7 Considerations When Selling an S-Corporation (2024)

7 Considerations When Selling an S-Corporation (1)

As an S Corp owner, you have likely invested significant time, effort, and resources into building your business. However, there may come a time when you need to consider selling your S Corp.

Whether it's to retire, pursue new opportunities, or for other reasons, selling an S Corp is a complex process that requires careful planning and consideration.

In this article, we will discuss seven key considerations to keep in mind when selling an S Corp.

Table of Contents:

1. Valuation of the S Corp

2. Tax Implications

3. Confidentiality

4. Timing of the Sale

5. Finding the Right Buyer

6. Due Diligence

Let's dive into it!

1. Valuation of the S Corp

Valuing an S Corp is an essential first step when considering selling your business. A proper valuation can help you determine the fair market value of your S Corp and set a realistic asking price.

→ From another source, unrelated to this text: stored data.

Lemma run_layout_invariant (op : Op Closure) (s : EMAOptimizer O) :
  layout_invariant s ->
  layout_invariant (run base_step base_zero_grad op s).
Proof.
  intros Hinv. destruct op as [c| | | | | |]; cbn [run];
    try (now apply swap_parameters_layout_invariant);
    try (now apply update_ema_parameters_layout_invariant).
  - unfold step.
    destruct (base_step_keeps_layout c (base_optimizer s) (model s))
      as [Kl Kw].
    destruct (base_step c (base_optimizer s) (model s))
      as [[o' m'] [loss|err]]; cbn [fst snd] in Kl, Kw.
    + assert (Hinv1 : layout_invariant
                        (mkEMA o' (ema_decay s) m' (ema_model s))).
      { destruct Hinv as (Hl & He & Hp). unfold layout_invariant.
        cbn [ema_model model]. repeat split; [|exact He | now apply Kw].
        now rewrite Kl. }
      pose proof (update_ema_parameters_layout_invariant _ Hinv1) as H.
      destruct (update_ema_parameters
                  (mkEMA o' (ema_decay s) m' (ema_model s)))
        as [s2 [u|err]]; exact H.
    + destruct Hinv as (Hl & He & Hp). unfold layout_invariant.
      cbn [fst ema_model model]. repeat split; [|exact He | now apply Kw].
      now rewrite Kl.
  - unfold zero_grad.
    destruct (base_zero_grad_keeps_layout (base_optimizer s) (model s))
      as [Kl Kw].
    destruct (base_zero_grad (base_optimizer s) (model s)) as [o' m'].
    cbn [fst snd] in *. destruct Hinv as (Hl & He & Hp).
    unfold layout_invariant. cbn [ema_model model].
    repeat split; [|exact He | now apply Kw]. now rewrite Kl.
Qed.

(** Every wrapper built from a well-shaped model pairs shadow and
    trainable parameters of equal shapes, whatever was run on it. *)
Lemma reachable_layout_invariant (optimizer : O) (model0 : list Param)
      (decay : Q) (s : EMAOptimizer O) :
  params_well_shaped model0 ->
  Reachable base_step base_zero_grad optimizer model0 decay s ->
  layout_invariant s.
Proof.
  intros Hw Hreach. induction Hreach as [s Hinit | s op _ IH].
  - exact (init_layout_invariant optimizer model0 decay s Hw Hinit).
  - now apply run_layout_invariant.
Qed.


End EmaLayoutFacts.

(** C6.  One call to [step] first runs the base optimizer's step, then
    replaces every shadow parameter by
    [decay * shadow_old + (1 - decay) * param] entry by entry, where [param]
    is the trainable parameter after the base step, and returns what the
    base step returned.  The wrapper pairs shadow and trainable parameters
    of equal shapes (as every wrapper built by the constructor does), and
    the base step keeps the shapes of the parameters it updates. *)
Theorem ema_step_updates_shadow :
  forall (O Closure : Type)
         (base_step : option Closure -> O -> list Ema.Param ->
                      (O * list Ema.Param) * Py.Result (option Q))
         (closure : option Closure) (s : Ema.EMAOptimizer O)
         (o' : O) (model' : list Ema.Param) (loss : option Q),
    (0 < Ema.ema_decay s)%Q -> (Ema.ema_decay s < 1)%Q ->
    Ema.layout (Ema.ema_model s) = Ema.layout (Ema.model s) ->
    Ema.params_well_shaped (Ema.ema_model s) ->
    base_step closure (Ema.base_optimizer s) (Ema.model s)
    = ((o', model'), Py.ok loss) ->
    Ema.layout model' = Ema.layout (Ema.model s) ->
    Ema.params_well_shaped model' ->
    exists shadow',
      Ema.step base_step closure s
      = (Ema.mkEMA o' (Ema.ema_decay s) model' shadow', Py.ok loss)
      /\ length shadow' = length (Ema.ema_model s)
      /\ forall k e,
          nth_error (Ema.ema_model s) k = Some e ->
          exists p e',
            nth_error model' k = Some p
            /\ nth_error shadow' k = Some e'
            /\ Torch.shape (Ema.pdata e') = Torch.shape (Ema.pdata e)
            /\ Ema.requires_grad e' = Ema.requires_grad e
            /\ forall j,
                (j < length (Torch.data (Ema.pdata e)))%nat ->
                (nth j (Torch.data (Ema.pdata e')) 0
                 == Claims.ema_formula (Ema.ema_decay s)
                      (nth j (Torch.data (Ema.pdata e)) 0)
                      (nth j (Torch.data (Ema.pdata p)) 0))%Q.
Proof.
  intros O Closure base_step closure s o' model' loss _ _ Hl Hwe Hbase Hl' Hw'.
  assert (Hll : Ema.layout (Ema.ema_model s) = Ema.layout model')
    by (now rewrite Hl').
  unfold Ema.step. rewrite Hbase.
  unfold Ema.update_ema_parameters.
  cbn [Ema.ema_decay Ema.ema_model Ema.model Ema.base_optimizer].
  rewrite (update_loop_closed_form (Ema.ema_decay s) _ _ Hll Hw').
  eexists. split; [reflexivity|]. split.
  - rewrite length_map, length_combine.
    assert (length (Ema.ema_model s) = length model') as ->.
    { pose proof (f_equal (@length _) Hll) as HL. unfold Ema.layout in HL.
      now rewrite !length_map in HL. }
    apply Nat.min_id.
  - intros k e He.
    destruct (layout_nth_error _ _ Hll k e He) as (p & Hp & Hs).
    exists p, (Claims.ema_param_after (Ema.ema_decay s) e p).
    split; [exact Hp|]. split.
    { rewrite nth_error_map, (nth_error_combine_some _ _ k e p He Hp).
      reflexivity. }
    split; [reflexivity|]. split; [reflexivity|].
    intros j Hj. apply ema_param_after_entry; try assumption.
    + unfold Ema.params_well_shaped in Hwe. rewrite Forall_forall in Hwe.
      exact (Hwe e (nth_error_In _ _ He)).
    + unfold Ema.params_well_shaped in Hw'. rewrite Forall_forall in Hw'.
      exact (Hw' p (nth_error_In _ _ Hp)).
Qed.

There are several methods to value an S Corp, including asset-based valuation, income-based valuation, and market-based valuation. Each approach has its advantages and disadvantages, so it's essential to choose the right method for your business. Consider consulting with a business valuation expert to ensure that your S Corp is valued correctly.

An asset-based valuation involves determining the fair market value of your business's assets, including equipment, property, and inventory. This approach is useful for businesses that have a significant amount of assets.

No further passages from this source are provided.